# Latin question



## NaphtaliPress (Mar 23, 2005)

For you that know Latin, where are the syllable breaks in the word Christianorum. My DTP program is breaking it at the "a" which doesn't look 'right.'


----------



## fredtgreco (Mar 23, 2005)

Chris-ti-an-or-um

I believe that is right.


----------



## NaphtaliPress (Mar 23, 2005)

Thanks Fred; that's what I thought; silly DTP prog.


----------



## kevin.carroll (Mar 23, 2005)

> _Originally posted by fredtgreco_
> Chris-ti-an-or-um
> 
> I believe that is right.



Fred, I so wanna be you when I grow up. :bigsmile:


----------



## fredtgreco (Mar 23, 2005)

> _Originally posted by kevin.carroll_
> 
> 
> > _Originally posted by fredtgreco_
> ...



No, you don't.


----------



## Puritanhead (Mar 23, 2005)

> _Originally posted by fredtgreco_
> 
> 
> > _Originally posted by kevin.carroll_
> ...





It's no secret that Fred obviously has a lot of burdens on his shoulders and is strained for time.
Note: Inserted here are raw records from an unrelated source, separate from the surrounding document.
(** The signal that ends a process which divides by zero. *)
Definition division_by_zero : string := "division by zero".

Class CloudEnv := {
  setup_ok : bool;                      (** MbedCloudClient::setup *)
  endpoint : option (cstring * cstring);
  error_description : cstring
}.

Section steps.
Context `{AppEnv} `{CloudEnv}.

(** *** The handlers, while they have the mutex *)

Definition callback_body (c : callback) (s : sys) : sys :=
  match c with
  | handle_client_registered =>
      if s_instance s then
        with_client (λ s,
          match endpoint with
          | Some (name, device) =>
              log TrInfo [LStr "Device Id:"; LStr device]
                (log TrInfo [LStr "Endpoint Name:"; LStr name] s)
          | None => log TrWarn [LStr "Failed to get endpoint info"] s
          end) (set_state State_Registered s)
      else s
  | handle_client_unregistered =>
      if s_instance s then set_state State_Unregistered s else s
  | handle_error _ =>
      if s_instance s
      then with_client (log TrErr [LStr "Error details :"; LStr error_description]) s
      else log TrErr [LStr "Error details : Failed to obtain error description"] s
  | handle_authorize_request request =>
      if s_instance s
      then with_client (λ s, set_registration (next_registration_s s) (register_updates s)
             (authorized s ++ [request]) (handlers_registered s) s) s
      else s
  | handle_progress _ _ => s
  end.

(** Before the lock; [None]: the handler returns without it. *)
Definition callback_start (c : callback) (s : sys) : sys * bool :=
  match c with
  | handle_client_registered => (log TrInfo [LStr "Client registered"] s, true)
  | handle_client_unregistered => (s, true)
  | handle_error e =>
      let mbl_code := CloudClientError_to_MblError e in
      (log TrErr [LStr "Error code :"; LInt (Error.code mbl_code)]
         (log TrErr [LStr "Error occurred :"; LStr (MblError_to_str mbl_code)] s), true)
  | handle_authorize_request request =>
      match handle_authorize request (papp s) with
      | Done ok a => (set_app a s, ok)
      | Halted _ a => (set_app a s, false)
      end
  | handle_progress progress total =>
      match handle_download_progress progress total (papp s) with
      | Done _ a => (set_app a s, false)
      | Halted _ a => (break division_by_zero (set_app a s), false)
      end
  end.

(** After the unlock. *)
Definition callback_end (c : callback) (seen : bool) (s : sys) : sys :=
  match c with
  | handle_client_unregistered => if seen then log TrWarn [LStr "Client unregistered"] s else s
  | _ => s
  end.

(** *** The main thread *)

(** The broker of the object is initialised; an error of it is only logged. *)
Definition broker_init (o : MblCloudClient) (s : sys) : sys :=
  match MblCloudConnectResourceBroker_Init (cloud_connect_resource_broker_ o) (papp s) with
  | Halted _ a => break "assert(ipc_)" (set_app a s)
  | Done ccrb_init a =>
      let s := set_app a s in
      let s := if decide (ccrb_init = Error.None_) then s
               else log TrErr [LStr "Init cloud_connect_resource_broker_ failed with error";
                               LStr (MblError_to_str ccrb_init)] s in
      set_main MLoop
        (set_registration (get_monotonic_time_s s + g_reregister_period_s) (register_updates s)
           (authorized s) (handlers_registered s) s)
  end.

Definition step_main (s : sys) : option sys :=
  match main_at s with
  | MConstruct =>
      Some (if s_instance s then break "assert(!s_instance)" s
            else match MblCloudConnectResourceBroker (papp s) with
                 | Halted _ a => break "constructor of the broker" (set_app a s)
                 | Done b a =>
                     set_main MRegister
                       (set_loop true (set_object true (Some (new_MblCloudClient b)) (set_app a s)))
                 end)
  | MRegister =>
      Some (if s_instance s
            then set_main MSetupLock (with_client (λ s,
              set_registration (next_registration_s s) (register_updates s) (authorized s) true s) s)
            else break "assert(s_instance)" s)
  | MSetupLock => lock MainThread (set_main MSetupState) s
  | MSetupState => Some (set_main MSetup (unlock (set_state State_CalledRegister s)))
  | MSetup =>
      Some (with_client (λ s,
        if setup_ok then set_main MBroker s
        else set_main (MExit Error.ConnectUnknownError)
               (log TrErr [LStr "Client setup failed"] s)) s)
  | MBroker => Some (with_object broker_init s)
  | MLoop =>
      if negb (g_shutdown_signal s =? 0) then
        Some (set_main (MExit Error.ShutdownRequested)
                (log TrWarn [LStr "Recieved signal, shutting down"; LInt (g_shutdown_signal s)] s))
      else Some (set_main MCheckLock s)
  | MCheckLock => lock MainThread (set_main MCheckState) s
  | MCheckState =>
      Some (unlock (with_object (λ o s,
        if decide (state_ o = State_Unregistered)
        then set_main (MExit Error.DeviceUnregistered) s
        else set_main MTime s) s))
  | MTime =>
      let time_s := get_monotonic_time_s s in
      let (next, update) := poll (next_registration_s s) time_s in
      Some (set_main MLoop
        (if update
         then with_client (λ s,
                set_registration next (register_updates s ++ [time_s]) (authorized s)
                  (handlers_registered s) s)
                (log TrDebug [LStr "Updating registration with LWM2M server"] s)
         else s))
  | MExit e =>
      if s_instance s then lock MainThread (set_main (MClear e)) s
      else Some (break "assert(s_instance)" s)
  | MClear e =>
      Some (if s_instance s
            then set_main (MClose e) (unlock (set_object false (object s) s))
            else break "assert(s_instance)" s)
  | MClose e => Some (set_main (MDelete e) (with_client (set_client Closed) s))
  | MDelete e => Some (set_main (MStop e) (set_client Deleted s))
  | MStop e =>
      match cb_at s with
      | CIdle =>
          Some (set_main (MDone e)
            (log TrDebug [LStr "MblCloudConnectIpcDBus::~MblCloudConnectIpcDBus"]
            (log TrDebug [LStr "MblCloudConnectResourceBroker::~MblCloudConnectResourceBroker"]
            (set_loop false (set_object (s_instance s) None s)))))
      | _ => None
      end
  | MDone _ => None
  end.

(** *** The event loop *)

Definition step_callback (s : sys) : option sys :=
  match cb_at s with
  | CIdle => None
  | CWaiting c => lock EventLoop (set_cb (CLocked c)) s
  | CLocked c => Some (set_cb (CUnlocking c (s_instance s)) (callback_body c s))
  | CUnlocking c seen => Some (set_cb CIdle (callback_end c seen (unlock s)))
  end.

Definition start_callback (c : callback) (s : sys) : option sys :=
  if event_loop s then
    match cb_at s with
    | CIdle => let (s', go) := callback_start c s in
               Some (if go then set_cb (CWaiting c) s' else s')
    | _ => None
    end
  else None.

Inductive action :=
| AMain
| ACall (c : callback)          (** the event loop calls a handler *)
| ACallback                     (** the handler goes on *)
| ASignal (signal : Z)          (** mbl_shutdown_handler, with the number of a signal *)
| ATick (d : nat).              (** time passes *)

Definition exec (a : action) (s : sys) : option sys :=
  match broken s with
  | Some _ => None
  | None =>
      match a with
      | AMain => step_main s
      | ACall c => start_callback c s
      | ACallback => step_callback s
      | ASignal signal =>
          if 0 <? signal then Some (set_clock signal (monotonic_time s) s) else None
      | ATick d => Some (set_clock (g_shutdown_signal s) (monotonic_time s + Z.of_nat d) s)
      end
  end.

Fixpoint exec_all (l : list action) (s : sys) : option sys :=
  match l with [] => Some s | a :: l' => exec a s ≫= exec_all l' end.

End steps.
The demands of ministry and seminary aren't easy-- He needs our prayers. You're lifted up brother.


_Tu ne cede malis sed contra audentior ito_.


----------



## fredtgreco (Mar 23, 2005)

Tibi gratias ago.

Curae leves loquuntur ingentes stupent.


----------



## Puritanhead (Mar 24, 2005)

Si Deus pro nobis quis contra nos


----------